EXERCISE: Find every line below with the string "many" and pick it out.

--- INFORMATION GIVEN ---

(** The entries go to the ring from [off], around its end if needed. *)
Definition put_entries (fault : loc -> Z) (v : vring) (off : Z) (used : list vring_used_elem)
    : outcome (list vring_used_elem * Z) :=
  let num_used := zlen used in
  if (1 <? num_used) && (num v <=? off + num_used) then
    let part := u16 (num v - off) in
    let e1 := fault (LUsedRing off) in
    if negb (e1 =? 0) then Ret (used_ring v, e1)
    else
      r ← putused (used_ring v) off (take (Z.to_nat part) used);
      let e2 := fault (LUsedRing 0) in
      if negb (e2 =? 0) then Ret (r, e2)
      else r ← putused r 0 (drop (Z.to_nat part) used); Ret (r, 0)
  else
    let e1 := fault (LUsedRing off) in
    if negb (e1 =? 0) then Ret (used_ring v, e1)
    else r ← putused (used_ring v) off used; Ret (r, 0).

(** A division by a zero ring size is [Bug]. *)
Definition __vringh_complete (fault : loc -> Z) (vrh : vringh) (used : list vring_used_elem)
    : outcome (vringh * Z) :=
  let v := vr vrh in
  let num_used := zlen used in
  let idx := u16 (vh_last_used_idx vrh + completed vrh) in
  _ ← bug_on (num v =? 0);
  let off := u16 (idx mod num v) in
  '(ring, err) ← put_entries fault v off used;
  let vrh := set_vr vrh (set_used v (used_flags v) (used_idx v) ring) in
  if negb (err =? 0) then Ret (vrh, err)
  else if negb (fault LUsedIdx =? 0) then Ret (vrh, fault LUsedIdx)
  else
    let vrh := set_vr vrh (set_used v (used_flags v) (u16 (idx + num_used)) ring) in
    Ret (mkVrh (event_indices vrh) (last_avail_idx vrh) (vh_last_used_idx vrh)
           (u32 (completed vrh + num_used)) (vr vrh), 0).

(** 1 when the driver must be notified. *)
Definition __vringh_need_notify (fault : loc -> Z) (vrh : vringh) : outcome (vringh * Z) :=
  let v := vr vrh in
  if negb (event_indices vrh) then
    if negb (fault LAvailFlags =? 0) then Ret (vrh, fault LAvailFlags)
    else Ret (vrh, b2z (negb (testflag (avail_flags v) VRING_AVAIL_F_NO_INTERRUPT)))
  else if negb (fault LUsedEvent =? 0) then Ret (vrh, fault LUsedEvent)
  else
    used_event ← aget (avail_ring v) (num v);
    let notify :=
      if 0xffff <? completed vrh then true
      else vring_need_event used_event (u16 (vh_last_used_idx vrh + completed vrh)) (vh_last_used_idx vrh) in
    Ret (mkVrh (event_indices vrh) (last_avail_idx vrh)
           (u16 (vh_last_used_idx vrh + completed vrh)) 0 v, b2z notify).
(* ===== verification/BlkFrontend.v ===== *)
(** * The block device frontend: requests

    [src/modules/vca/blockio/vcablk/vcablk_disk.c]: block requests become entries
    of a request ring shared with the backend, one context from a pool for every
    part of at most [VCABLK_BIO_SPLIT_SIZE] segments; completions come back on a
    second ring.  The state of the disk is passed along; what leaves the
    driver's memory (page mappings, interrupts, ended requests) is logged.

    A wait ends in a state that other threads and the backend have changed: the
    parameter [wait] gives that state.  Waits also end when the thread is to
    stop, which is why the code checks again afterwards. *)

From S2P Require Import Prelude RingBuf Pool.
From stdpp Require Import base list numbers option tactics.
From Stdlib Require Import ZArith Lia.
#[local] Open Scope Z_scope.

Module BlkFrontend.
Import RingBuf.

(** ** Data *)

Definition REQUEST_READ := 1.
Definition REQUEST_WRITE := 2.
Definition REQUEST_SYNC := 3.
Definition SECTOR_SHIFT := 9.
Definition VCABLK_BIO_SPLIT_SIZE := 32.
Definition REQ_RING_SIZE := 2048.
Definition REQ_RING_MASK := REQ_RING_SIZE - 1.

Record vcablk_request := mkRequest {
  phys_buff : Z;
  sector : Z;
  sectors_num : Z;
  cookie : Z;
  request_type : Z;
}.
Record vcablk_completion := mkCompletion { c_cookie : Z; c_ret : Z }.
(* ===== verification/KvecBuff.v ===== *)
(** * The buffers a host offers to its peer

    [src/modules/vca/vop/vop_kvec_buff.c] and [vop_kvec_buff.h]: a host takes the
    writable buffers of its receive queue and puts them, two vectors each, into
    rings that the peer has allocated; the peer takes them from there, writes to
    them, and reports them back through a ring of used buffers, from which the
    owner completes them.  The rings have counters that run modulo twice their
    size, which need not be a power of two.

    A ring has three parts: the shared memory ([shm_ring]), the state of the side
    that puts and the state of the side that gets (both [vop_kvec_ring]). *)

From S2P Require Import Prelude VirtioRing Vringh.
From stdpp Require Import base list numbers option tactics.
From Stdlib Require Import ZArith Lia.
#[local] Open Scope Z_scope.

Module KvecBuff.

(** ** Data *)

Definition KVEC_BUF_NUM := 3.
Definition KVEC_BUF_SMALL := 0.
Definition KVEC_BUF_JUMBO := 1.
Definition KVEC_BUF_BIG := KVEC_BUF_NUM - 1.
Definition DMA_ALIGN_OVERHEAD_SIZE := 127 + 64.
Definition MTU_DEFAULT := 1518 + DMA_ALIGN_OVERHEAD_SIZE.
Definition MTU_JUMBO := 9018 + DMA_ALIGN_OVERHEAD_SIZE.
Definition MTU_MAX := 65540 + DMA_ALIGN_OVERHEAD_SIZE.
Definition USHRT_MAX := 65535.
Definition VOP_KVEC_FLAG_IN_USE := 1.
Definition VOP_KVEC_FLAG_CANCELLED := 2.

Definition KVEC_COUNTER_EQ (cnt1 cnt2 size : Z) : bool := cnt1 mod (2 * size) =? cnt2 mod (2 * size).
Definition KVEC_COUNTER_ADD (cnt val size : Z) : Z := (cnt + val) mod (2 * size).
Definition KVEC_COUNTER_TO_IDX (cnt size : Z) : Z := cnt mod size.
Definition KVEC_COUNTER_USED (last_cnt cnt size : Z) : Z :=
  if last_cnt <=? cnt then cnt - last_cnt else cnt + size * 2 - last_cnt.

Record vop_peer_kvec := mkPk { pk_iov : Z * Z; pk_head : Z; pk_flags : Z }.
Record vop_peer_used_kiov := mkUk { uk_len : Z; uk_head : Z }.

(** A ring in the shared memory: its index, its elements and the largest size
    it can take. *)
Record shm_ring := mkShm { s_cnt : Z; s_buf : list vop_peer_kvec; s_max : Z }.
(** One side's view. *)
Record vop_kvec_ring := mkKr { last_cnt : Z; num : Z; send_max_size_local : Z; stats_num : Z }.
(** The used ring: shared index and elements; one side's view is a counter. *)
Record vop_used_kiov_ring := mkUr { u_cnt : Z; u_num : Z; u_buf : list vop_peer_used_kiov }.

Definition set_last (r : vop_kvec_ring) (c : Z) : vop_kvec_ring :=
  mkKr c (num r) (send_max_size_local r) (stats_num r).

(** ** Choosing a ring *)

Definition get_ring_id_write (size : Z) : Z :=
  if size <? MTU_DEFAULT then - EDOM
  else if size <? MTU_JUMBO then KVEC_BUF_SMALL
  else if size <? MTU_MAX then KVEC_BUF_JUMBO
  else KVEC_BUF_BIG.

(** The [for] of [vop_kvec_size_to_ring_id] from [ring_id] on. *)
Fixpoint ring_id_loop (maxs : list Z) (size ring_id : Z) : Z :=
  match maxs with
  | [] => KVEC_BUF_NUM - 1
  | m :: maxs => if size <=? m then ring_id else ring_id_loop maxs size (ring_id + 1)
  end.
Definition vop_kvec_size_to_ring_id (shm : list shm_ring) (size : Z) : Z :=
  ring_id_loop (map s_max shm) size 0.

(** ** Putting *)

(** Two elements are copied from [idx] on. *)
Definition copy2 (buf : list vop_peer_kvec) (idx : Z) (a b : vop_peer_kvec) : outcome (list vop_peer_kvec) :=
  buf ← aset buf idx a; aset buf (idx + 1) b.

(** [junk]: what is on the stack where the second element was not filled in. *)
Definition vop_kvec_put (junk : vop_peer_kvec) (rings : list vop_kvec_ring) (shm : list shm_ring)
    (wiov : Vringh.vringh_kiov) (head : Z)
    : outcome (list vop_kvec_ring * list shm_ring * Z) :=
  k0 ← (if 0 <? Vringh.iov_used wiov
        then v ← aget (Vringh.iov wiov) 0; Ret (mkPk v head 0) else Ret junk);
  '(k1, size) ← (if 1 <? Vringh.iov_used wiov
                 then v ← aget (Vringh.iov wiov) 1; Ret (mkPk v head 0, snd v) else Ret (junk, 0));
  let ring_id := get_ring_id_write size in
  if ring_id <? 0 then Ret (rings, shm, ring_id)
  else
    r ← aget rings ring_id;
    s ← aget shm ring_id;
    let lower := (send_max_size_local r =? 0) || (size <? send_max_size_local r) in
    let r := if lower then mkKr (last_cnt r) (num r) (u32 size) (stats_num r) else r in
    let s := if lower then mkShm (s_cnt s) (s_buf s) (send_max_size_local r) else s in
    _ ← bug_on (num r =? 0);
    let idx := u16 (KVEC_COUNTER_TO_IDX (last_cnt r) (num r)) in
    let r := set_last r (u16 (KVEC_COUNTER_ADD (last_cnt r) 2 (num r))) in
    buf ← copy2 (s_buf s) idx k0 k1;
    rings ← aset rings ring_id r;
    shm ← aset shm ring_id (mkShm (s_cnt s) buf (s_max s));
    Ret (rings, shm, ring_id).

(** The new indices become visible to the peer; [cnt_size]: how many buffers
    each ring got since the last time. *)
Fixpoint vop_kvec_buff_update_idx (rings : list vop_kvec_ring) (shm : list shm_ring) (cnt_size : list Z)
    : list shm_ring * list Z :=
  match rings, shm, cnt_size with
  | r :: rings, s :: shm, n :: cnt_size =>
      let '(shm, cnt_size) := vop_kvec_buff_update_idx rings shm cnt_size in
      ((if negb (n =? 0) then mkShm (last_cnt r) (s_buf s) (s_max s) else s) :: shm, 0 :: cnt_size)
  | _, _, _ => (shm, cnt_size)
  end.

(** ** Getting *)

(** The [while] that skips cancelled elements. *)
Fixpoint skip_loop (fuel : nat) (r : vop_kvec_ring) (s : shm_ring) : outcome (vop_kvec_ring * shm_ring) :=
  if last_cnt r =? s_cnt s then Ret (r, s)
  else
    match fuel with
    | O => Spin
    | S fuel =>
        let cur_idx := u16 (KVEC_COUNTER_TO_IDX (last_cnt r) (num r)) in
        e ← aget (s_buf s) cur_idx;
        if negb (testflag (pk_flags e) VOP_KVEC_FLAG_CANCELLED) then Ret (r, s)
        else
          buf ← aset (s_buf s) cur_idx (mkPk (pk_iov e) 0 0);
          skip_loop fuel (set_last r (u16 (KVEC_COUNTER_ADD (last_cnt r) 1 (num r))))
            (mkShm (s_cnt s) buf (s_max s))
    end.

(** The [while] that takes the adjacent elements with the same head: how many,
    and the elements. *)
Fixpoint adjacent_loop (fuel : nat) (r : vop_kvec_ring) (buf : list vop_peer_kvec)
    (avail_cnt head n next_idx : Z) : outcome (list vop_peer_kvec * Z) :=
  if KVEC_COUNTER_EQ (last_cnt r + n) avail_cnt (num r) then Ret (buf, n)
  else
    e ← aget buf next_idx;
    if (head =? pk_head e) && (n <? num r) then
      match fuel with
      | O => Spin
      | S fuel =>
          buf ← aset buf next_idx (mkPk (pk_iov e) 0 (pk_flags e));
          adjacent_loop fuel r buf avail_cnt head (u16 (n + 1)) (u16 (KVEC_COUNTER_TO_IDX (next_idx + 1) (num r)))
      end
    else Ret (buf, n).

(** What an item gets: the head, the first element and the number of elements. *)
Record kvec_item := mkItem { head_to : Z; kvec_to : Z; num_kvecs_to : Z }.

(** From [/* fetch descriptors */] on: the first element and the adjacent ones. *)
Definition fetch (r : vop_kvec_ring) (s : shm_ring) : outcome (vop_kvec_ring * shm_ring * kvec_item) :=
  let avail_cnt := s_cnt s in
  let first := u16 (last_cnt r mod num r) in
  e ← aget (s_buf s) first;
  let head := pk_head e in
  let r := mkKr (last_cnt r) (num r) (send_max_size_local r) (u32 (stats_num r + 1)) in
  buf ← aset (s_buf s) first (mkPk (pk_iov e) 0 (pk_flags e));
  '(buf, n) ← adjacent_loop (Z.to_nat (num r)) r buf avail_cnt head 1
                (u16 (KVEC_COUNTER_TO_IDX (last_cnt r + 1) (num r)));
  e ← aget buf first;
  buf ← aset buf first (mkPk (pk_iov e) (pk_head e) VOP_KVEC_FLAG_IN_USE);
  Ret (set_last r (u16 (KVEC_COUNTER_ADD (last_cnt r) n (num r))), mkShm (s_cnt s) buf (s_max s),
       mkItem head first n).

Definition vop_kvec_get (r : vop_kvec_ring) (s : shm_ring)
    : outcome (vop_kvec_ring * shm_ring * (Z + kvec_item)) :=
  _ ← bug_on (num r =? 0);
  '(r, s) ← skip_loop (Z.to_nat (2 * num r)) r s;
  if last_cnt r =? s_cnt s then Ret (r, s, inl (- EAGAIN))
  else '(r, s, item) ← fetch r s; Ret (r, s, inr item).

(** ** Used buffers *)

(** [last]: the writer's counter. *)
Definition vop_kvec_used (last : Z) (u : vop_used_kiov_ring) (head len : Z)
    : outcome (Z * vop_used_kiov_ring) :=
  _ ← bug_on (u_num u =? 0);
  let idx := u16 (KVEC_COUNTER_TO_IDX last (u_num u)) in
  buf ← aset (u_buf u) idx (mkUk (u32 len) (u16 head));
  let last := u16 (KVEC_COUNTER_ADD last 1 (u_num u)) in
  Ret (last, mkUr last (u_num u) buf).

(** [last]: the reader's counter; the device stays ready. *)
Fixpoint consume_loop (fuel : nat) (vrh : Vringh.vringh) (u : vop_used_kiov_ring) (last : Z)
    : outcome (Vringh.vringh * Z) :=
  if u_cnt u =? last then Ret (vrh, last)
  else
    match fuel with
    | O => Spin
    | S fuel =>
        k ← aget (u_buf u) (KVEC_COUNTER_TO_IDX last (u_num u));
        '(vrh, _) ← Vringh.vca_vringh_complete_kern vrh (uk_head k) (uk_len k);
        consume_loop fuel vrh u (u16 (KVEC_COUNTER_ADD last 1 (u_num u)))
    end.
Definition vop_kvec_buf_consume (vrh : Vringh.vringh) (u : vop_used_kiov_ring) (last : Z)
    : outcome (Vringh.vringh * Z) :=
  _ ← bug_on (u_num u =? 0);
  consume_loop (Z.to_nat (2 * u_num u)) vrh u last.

---

WRITTEN ANSWER:
(** The new indices become visible to the peer; [cnt_size]: how many buffers
(** The [while] that takes the adjacent elements with the same head: how many,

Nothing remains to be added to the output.